### Assignment
Check each line of the records below for the string "session", then state how many lines contain it, with no other output.

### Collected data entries
....
Definition evaluate_due (tenant_id : string) (context : option PreflightContext) (id : option string)
    (worker_id : string) (lease_seconds : Z) : Sched ScheduleEvaluationSummary :=
  now ← clock;
  let context := default empty_context context in
  if lease_seconds <=? 0 then prog_raise (Py ValueError)
  else
    ids ← session (schedules_to_evaluate tenant_id id);
    summary ← evaluate_schedules tenant_id ids now worker_id lease_seconds context
                (empty_summary tenant_id now);
    retry_ids ← session (gets (λ db, filter (λ i, i ∉ occurrence_ids summary)
                  (map oid (list_retryable_occurrences db tenant_id now id))));
    process_all tenant_id retry_ids context summary.

Definition approve_occurrence (tenant_id id : string) (d : OccurrenceDecision) : Sched OccurrenceSnapshot :=
  already ← recording (approve_tx tenant_id id d);
  match already with
  | Some snapshot => mret snapshot
  | None =>
      now ← clock;
      _ ← _run_preflight_and_launch tenant_id id (preflight_context d) (empty_summary tenant_id now) true;
      session (get_occurrence_snapshot tenant_id id)
  end.

Definition cancel_occurrence (tenant_id id : string) (d : OccurrenceDecision) : Sched OccurrenceSnapshot :=
  recording (cancel_tx tenant_id id d).
End programs.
....
### Written solution
3